▸ **WHAT YOU ARE ASKED TO DO**:
Some of the lines below need repeating. Reproduce exactly those between the lines holding "that entry; it" and "assert (real f (root ++ parts)) as Hr'.", inclusive.

■ ■ ■ ■

(** C14. What the guard lets through is an entry of the workspace: the accepted path is the
    root followed by at least one and at most [max_depth] safe components (not empty, no dot
    segments, no separator, backslash, NUL or colon inside, no reserved name), not starting
    with [.git] in any case; no component is a symbolic link, so the path denotes exactly
    that entry; it is not in the harness state; and for a write every directory above it
    exists and a file there has no other hard link. *)
Theorem guarded_path_stays_in_workspace w f raw p :
  real f root → guard_resolve g w f raw = Ok p →
  ∃ parts, p.(absolute) = root ++ parts ∧ p.(relative) = join "/" parts
    ∧ parts ≠ [] ∧ (Z.of_nat (length parts) ≤ g.(max_depth))%Z
    ∧ Forall safe_part parts ∧ lower (default "" (head parts)) ≠ ".git"
    ∧ real f p.(absolute) ∧ resolve f p.(absolute) = Ok p.(absolute)
    ∧ ¬ in_harness p.(absolute)
    ∧ p.(gp_exists) = bool_decide (is_Some (f !! p.(absolute)))
    ∧ (w = true →
         (∀ q, q `prefix_of` parts → q ≠ [] → q ≠ parts → is_Some (f !! (root ++ q)))
         ∧ ∀ m c, f !! p.(absolute) = Some (File m c) → (m.(i_links) ≤ 1)%Z).
Proof.
  intros Hr (parts & Hp & Hc & Hh & ->)%guard_resolve_iff; [|done]. exists parts.
  pose proof (lexical_parts_Ok _ _ _ Hp) as (Hne & Hs & Hlen & Hgit).
  assert (real f (root ++ parts)) as Hr'.
  { eapply clear_way_real; [done| |done]. eapply Forall_impl; [exact Hs|]. by intros c [[? _] _]. }
  split_and!; try done; [by apply resolve_id|]. intros ->.
  destruct (clear_way_write _ _ _ Hc) as [H1 H2]. split; [done|]. intros m c. by apply H2.
Qed.
End guard.

(** The constructor returns a guard whose root is real. *)
Lemma guard_init_real f root0 h d g : WorkspacePathGuard_init f root0 h d = Ok g → real f g.(workspace_root).
Proof.
  intros (root & Hroot%resolve_real & H)%result_bind_Ok.
  apply result_bind_Ok in H as (? & _ & (? & _ & [= <-])%result_bind_Ok). done.
Qed.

■ ■ ■ ■

▸ **TASK ANSWER**:
    that entry; it is not in the harness state; and for a write every directory above it
    exists and a file there has no other hard link. *)
Theorem guarded_path_stays_in_workspace w f raw p :
  real f root → guard_resolve g w f raw = Ok p →
  ∃ parts, p.(absolute) = root ++ parts ∧ p.(relative) = join "/" parts
    ∧ parts ≠ [] ∧ (Z.of_nat (length parts) ≤ g.(max_depth))%Z
    ∧ Forall safe_part parts ∧ lower (default "" (head parts)) ≠ ".git"
    ∧ real f p.(absolute) ∧ resolve f p.(absolute) = Ok p.(absolute)
    ∧ ¬ in_harness p.(absolute)
    ∧ p.(gp_exists) = bool_decide (is_Some (f !! p.(absolute)))
    ∧ (w = true →
         (∀ q, q `prefix_of` parts → q ≠ [] → q ≠ parts → is_Some (f !! (root ++ q)))
         ∧ ∀ m c, f !! p.(absolute) = Some (File m c) → (m.(i_links) ≤ 1)%Z).
Proof.
  intros Hr (parts & Hp & Hc & Hh & ->)%guard_resolve_iff; [|done]. exists parts.
  pose proof (lexical_parts_Ok _ _ _ Hp) as (Hne & Hs & Hlen & Hgit).
  assert (real f (root ++ parts)) as Hr'.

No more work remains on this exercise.